• Work instructions
Search the data for the word "else" and copy every line that contains it.

##### Provided data

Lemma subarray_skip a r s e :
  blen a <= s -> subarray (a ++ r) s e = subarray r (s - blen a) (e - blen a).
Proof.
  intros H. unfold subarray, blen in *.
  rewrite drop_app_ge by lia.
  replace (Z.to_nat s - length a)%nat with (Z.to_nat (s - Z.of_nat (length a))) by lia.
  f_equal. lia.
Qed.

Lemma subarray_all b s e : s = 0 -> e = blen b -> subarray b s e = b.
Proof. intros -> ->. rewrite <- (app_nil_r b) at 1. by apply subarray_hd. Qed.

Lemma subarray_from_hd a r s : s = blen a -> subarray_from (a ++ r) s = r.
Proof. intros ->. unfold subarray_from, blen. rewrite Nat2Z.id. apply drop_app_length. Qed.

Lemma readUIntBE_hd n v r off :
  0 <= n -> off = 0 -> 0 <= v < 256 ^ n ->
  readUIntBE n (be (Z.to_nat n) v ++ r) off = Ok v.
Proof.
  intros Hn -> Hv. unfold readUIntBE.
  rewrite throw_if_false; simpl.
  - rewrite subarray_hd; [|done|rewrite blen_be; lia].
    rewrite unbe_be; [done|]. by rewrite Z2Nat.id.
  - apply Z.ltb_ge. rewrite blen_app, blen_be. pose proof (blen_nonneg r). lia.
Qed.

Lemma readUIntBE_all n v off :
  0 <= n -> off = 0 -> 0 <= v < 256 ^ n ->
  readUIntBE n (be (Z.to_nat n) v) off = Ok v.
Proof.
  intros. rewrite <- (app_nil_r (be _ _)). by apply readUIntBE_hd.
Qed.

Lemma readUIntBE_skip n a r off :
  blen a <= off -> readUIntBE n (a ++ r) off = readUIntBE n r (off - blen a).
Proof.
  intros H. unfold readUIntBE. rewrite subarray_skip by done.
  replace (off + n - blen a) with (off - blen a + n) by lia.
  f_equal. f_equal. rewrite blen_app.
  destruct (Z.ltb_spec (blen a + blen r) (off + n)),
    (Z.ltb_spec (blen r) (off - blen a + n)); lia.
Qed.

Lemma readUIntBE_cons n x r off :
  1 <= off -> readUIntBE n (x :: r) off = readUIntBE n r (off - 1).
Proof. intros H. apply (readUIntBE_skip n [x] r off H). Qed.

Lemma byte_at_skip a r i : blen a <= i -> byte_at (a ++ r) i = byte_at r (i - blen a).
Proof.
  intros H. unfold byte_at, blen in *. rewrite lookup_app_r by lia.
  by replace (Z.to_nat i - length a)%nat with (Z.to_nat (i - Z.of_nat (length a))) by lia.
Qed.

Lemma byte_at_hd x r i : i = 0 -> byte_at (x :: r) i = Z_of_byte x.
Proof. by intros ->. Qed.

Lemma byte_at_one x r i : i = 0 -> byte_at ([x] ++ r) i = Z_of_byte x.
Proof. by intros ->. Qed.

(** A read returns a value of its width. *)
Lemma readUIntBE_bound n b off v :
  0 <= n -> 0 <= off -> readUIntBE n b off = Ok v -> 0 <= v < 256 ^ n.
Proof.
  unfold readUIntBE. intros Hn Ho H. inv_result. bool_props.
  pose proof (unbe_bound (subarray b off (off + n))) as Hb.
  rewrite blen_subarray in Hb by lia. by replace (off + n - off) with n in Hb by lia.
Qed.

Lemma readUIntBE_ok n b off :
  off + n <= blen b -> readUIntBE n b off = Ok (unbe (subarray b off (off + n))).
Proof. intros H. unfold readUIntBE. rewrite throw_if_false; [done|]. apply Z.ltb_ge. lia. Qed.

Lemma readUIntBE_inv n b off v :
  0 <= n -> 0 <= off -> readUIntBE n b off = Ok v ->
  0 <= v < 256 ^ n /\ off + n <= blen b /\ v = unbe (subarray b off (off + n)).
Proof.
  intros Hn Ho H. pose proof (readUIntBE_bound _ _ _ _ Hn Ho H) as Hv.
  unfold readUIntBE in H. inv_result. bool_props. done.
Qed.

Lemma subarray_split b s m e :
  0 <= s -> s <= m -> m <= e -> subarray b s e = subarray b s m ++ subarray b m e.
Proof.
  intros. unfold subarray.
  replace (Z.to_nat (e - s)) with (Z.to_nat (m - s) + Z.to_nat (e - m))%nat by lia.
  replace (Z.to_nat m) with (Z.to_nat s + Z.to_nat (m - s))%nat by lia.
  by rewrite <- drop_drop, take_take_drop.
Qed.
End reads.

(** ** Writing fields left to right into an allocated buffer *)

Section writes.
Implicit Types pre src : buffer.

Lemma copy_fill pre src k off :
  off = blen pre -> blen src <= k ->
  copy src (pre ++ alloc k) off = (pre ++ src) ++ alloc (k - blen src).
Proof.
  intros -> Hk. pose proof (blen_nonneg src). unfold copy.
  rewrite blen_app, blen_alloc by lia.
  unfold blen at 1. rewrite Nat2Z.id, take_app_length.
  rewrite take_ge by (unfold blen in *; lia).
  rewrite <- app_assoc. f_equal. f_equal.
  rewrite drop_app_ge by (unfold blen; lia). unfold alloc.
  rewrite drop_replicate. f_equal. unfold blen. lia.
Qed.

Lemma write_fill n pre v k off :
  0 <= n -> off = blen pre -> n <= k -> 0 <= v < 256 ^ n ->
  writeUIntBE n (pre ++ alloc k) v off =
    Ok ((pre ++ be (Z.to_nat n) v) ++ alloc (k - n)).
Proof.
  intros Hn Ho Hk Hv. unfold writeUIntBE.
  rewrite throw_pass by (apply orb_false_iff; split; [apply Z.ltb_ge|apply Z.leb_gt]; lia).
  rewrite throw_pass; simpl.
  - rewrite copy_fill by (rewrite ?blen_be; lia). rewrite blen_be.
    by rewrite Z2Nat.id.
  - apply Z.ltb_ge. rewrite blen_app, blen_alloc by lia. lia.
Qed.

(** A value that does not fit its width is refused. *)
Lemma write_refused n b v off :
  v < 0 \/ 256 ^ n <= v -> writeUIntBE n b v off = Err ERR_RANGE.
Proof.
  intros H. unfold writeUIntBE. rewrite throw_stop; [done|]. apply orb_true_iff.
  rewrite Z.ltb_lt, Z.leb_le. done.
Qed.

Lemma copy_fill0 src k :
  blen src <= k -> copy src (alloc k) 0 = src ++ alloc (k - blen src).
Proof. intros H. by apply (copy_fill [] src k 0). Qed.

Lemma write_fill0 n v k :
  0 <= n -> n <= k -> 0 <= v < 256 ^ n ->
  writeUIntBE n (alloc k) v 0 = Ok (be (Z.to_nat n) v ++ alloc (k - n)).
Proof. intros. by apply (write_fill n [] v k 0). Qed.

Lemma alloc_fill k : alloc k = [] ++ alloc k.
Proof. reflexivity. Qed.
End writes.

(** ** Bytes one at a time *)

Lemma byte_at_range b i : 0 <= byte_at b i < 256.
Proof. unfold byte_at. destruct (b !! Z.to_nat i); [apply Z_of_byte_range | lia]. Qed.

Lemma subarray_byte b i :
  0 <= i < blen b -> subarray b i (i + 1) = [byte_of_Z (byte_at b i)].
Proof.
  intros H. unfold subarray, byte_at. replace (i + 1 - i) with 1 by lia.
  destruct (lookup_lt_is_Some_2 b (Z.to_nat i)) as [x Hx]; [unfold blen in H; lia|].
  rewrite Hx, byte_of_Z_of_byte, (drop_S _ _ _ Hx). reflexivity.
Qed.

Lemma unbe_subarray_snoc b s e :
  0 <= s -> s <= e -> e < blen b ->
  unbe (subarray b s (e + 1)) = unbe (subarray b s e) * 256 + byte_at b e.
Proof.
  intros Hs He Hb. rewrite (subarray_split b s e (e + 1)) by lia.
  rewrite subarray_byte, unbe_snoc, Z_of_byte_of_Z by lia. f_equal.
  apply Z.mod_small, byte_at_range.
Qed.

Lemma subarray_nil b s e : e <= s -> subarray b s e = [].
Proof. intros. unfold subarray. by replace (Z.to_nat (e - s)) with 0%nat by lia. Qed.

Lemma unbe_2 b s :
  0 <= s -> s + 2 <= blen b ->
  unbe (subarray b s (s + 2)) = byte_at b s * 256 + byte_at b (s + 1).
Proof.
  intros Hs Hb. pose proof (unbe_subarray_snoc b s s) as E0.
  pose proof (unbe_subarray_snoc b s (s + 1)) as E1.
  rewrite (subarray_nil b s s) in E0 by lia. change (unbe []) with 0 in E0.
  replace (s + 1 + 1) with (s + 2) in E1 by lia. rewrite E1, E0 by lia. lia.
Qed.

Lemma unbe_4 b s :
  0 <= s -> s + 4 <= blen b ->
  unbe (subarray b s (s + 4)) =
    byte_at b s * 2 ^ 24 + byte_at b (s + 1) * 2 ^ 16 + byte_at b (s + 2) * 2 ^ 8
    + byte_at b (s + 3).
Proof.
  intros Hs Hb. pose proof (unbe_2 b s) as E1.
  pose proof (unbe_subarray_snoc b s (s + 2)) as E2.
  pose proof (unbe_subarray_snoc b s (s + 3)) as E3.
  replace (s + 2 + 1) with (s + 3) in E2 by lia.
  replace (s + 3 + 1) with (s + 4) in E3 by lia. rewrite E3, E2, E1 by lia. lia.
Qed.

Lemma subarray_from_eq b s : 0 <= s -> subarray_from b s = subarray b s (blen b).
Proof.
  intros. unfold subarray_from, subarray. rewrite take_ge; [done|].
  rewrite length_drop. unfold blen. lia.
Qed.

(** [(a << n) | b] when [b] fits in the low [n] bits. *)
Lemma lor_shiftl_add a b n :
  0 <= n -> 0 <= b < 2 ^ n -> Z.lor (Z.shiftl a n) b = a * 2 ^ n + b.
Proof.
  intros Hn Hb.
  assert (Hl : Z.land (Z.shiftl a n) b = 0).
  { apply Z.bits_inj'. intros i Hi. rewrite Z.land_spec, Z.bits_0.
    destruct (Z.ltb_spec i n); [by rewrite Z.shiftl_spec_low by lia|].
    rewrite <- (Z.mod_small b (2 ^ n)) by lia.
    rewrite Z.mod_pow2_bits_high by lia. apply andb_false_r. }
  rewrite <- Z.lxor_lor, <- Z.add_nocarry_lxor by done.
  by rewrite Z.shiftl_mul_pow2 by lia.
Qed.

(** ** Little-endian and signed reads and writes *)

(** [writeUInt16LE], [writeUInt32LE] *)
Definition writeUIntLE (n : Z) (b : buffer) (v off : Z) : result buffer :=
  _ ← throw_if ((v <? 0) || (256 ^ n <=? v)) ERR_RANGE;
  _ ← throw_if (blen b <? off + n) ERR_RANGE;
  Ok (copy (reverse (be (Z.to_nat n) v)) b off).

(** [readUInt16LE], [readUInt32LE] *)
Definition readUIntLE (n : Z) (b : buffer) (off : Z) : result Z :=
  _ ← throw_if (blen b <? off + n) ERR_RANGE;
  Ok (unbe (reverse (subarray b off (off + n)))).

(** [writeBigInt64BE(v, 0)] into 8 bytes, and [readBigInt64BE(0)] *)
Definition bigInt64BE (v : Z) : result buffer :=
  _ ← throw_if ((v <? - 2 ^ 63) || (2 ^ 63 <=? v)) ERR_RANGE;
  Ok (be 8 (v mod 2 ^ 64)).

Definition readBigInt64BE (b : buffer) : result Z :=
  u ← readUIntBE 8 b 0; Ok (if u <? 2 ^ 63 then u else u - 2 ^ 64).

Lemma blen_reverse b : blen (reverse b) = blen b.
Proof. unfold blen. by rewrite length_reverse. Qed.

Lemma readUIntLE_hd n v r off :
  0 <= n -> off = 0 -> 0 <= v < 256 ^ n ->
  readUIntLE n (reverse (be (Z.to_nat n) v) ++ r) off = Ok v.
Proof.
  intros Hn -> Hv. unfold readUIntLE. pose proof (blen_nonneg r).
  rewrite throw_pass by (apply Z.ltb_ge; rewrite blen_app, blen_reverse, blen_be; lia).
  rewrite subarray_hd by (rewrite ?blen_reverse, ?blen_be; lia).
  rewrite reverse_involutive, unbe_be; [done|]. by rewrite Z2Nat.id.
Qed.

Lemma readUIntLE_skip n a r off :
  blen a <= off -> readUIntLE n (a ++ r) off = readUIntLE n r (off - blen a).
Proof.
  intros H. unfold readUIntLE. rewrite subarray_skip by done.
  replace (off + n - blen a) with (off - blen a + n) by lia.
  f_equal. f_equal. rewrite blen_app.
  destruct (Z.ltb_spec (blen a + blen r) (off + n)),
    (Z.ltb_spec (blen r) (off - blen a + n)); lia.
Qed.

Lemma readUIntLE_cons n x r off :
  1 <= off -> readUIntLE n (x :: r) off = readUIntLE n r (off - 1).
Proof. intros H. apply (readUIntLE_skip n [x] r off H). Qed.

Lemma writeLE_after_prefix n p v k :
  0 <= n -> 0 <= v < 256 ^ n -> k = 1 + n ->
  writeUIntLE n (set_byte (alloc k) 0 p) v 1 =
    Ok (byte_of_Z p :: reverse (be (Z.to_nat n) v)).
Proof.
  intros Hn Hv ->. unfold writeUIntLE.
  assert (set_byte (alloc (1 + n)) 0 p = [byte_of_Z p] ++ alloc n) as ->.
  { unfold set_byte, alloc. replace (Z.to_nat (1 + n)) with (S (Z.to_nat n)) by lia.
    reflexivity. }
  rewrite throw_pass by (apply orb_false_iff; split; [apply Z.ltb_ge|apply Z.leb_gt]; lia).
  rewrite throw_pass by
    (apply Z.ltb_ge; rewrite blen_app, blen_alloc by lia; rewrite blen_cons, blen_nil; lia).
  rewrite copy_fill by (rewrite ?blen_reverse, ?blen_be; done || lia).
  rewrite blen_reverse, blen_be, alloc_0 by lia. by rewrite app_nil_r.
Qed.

##########
##### Provided data

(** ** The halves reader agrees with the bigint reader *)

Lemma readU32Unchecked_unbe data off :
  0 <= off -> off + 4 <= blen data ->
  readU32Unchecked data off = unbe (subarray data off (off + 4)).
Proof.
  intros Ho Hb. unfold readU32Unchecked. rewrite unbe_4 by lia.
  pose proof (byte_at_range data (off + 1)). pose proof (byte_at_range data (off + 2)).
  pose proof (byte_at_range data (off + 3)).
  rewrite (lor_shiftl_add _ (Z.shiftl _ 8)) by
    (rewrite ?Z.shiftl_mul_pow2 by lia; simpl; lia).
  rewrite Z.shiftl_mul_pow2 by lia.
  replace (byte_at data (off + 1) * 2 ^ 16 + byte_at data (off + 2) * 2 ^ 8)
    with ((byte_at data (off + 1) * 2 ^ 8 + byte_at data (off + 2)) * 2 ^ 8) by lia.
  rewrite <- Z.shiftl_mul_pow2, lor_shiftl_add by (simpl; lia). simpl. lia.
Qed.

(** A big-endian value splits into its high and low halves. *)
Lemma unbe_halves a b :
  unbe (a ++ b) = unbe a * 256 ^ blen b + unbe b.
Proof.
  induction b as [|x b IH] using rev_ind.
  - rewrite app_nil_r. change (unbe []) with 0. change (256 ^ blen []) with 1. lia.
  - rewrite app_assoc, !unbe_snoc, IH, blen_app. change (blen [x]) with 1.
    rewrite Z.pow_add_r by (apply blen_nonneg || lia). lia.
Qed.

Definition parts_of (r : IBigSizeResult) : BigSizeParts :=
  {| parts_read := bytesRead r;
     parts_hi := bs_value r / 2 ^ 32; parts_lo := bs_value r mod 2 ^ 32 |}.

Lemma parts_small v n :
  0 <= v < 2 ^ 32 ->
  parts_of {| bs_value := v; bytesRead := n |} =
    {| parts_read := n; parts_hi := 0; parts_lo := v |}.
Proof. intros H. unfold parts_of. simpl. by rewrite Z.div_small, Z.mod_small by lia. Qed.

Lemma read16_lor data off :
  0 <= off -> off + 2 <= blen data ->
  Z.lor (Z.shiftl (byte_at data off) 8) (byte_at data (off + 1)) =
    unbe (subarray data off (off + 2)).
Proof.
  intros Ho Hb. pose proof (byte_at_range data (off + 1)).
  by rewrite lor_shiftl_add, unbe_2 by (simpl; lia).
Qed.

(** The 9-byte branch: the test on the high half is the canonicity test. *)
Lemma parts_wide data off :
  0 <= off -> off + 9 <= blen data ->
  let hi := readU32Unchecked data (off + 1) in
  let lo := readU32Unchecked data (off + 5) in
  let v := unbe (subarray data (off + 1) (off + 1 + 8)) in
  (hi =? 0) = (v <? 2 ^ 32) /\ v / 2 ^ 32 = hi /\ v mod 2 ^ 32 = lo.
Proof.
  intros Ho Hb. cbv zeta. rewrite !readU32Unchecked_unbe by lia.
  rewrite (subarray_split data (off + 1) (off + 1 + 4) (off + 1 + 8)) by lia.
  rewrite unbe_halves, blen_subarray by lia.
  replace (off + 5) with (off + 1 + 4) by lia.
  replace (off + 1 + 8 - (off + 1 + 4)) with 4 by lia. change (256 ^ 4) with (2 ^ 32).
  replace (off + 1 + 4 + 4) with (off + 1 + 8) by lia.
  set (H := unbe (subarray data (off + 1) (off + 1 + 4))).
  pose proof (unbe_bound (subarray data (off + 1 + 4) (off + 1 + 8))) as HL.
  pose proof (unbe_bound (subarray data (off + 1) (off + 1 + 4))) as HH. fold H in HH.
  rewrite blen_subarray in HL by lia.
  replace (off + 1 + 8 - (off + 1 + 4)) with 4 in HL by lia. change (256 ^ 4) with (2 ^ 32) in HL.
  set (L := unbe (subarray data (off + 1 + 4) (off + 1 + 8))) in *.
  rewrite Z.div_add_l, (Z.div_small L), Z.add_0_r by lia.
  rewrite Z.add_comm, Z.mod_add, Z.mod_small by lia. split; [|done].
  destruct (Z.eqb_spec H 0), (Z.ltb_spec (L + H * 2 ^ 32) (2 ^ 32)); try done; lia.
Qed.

##########
##### Provided data

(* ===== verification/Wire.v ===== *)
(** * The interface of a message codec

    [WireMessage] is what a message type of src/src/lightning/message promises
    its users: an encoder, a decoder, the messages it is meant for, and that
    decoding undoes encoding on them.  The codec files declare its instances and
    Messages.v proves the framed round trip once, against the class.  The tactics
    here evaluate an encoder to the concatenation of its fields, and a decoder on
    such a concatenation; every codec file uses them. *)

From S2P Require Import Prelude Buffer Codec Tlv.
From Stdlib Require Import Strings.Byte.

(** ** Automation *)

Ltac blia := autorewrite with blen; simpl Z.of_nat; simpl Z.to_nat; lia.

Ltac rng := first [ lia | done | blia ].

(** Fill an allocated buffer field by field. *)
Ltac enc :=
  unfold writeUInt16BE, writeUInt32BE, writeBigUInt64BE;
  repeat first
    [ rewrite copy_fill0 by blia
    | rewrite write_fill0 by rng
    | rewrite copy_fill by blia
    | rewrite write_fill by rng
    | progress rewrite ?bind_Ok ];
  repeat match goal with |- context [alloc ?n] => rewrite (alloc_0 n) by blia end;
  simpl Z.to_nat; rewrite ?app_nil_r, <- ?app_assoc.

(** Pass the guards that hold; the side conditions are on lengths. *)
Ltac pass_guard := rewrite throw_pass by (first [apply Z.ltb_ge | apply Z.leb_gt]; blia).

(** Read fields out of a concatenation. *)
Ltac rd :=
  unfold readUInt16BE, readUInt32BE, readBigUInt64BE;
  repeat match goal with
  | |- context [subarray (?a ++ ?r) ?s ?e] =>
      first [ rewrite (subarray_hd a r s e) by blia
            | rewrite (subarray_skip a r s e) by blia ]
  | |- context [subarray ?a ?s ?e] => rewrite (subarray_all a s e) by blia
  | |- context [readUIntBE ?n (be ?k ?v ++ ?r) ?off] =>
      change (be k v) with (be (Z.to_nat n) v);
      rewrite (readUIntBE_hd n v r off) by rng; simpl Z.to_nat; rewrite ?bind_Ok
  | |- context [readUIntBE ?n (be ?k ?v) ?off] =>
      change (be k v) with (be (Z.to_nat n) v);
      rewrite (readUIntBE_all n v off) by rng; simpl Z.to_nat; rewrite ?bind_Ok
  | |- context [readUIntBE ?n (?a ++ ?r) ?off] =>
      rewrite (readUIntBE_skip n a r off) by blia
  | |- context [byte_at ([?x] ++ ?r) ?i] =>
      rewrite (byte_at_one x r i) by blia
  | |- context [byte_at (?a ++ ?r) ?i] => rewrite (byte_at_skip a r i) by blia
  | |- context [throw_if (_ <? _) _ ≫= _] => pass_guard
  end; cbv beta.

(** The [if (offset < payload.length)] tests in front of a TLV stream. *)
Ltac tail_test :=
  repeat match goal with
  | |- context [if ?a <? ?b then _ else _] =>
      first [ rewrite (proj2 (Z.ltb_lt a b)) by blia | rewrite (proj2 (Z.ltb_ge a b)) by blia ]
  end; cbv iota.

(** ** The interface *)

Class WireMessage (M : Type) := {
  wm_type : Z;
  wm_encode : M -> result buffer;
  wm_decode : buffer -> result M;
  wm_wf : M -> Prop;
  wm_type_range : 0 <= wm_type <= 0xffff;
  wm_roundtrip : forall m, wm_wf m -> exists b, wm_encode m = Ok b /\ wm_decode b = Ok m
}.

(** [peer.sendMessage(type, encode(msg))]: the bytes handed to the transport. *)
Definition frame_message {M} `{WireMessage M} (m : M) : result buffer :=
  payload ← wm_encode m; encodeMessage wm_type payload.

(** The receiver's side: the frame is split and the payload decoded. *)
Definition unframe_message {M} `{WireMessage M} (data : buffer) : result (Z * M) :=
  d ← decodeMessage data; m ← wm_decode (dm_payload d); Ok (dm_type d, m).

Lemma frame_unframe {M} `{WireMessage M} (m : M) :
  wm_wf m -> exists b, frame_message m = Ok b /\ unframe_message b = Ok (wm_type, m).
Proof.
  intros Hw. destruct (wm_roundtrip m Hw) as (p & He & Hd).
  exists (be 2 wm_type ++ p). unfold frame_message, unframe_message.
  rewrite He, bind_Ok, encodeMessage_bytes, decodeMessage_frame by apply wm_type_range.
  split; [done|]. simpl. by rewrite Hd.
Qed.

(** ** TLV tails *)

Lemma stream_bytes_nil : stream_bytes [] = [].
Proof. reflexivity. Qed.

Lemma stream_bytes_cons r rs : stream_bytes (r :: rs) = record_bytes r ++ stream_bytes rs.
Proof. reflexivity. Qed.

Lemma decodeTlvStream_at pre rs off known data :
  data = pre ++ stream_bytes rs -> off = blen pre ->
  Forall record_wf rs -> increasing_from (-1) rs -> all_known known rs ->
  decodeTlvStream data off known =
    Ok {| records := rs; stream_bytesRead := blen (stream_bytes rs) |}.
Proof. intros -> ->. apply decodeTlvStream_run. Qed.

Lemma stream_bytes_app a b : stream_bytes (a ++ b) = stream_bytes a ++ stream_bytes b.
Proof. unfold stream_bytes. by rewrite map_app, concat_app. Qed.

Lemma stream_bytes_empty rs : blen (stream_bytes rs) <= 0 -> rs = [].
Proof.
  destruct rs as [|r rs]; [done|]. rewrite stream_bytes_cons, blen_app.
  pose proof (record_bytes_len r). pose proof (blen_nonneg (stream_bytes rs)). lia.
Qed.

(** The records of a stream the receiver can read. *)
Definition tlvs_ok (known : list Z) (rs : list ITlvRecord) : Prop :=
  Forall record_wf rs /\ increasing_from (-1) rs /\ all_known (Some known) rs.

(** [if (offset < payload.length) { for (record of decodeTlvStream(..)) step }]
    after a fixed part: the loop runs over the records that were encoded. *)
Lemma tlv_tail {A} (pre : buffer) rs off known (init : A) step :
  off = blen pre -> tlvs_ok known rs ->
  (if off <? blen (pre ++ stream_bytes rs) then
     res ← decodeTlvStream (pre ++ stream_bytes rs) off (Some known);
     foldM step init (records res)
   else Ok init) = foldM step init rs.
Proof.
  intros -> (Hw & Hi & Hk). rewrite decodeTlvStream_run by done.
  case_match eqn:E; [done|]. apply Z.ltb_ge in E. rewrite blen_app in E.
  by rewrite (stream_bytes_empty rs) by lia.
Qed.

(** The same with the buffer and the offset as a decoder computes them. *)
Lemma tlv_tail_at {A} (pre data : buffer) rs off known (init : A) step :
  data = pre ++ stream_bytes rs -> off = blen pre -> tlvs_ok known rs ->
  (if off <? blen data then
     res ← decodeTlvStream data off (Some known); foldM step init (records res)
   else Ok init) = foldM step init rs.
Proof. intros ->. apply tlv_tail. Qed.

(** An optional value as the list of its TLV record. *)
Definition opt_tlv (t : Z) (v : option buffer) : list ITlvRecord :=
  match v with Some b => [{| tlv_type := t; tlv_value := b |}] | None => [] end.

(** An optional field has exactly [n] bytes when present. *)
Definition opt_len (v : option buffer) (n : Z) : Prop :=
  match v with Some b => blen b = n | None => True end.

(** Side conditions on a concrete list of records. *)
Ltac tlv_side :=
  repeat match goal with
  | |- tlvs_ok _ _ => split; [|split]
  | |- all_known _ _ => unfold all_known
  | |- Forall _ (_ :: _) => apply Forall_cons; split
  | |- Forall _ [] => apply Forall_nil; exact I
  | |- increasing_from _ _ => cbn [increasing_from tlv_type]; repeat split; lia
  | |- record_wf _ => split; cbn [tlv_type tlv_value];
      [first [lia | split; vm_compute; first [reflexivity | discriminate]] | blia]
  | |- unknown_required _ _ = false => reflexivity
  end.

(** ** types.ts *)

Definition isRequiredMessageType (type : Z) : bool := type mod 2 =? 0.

##########

• Response area
  u ← readUIntBE 8 b 0; Ok (if u <? 2 ^ 63 then u else u - 2 ^ 64).
  | |- context [if ?a <? ?b then _ else _] =>
   else Ok init) = foldM step init rs.
   else Ok init) = foldM step init rs.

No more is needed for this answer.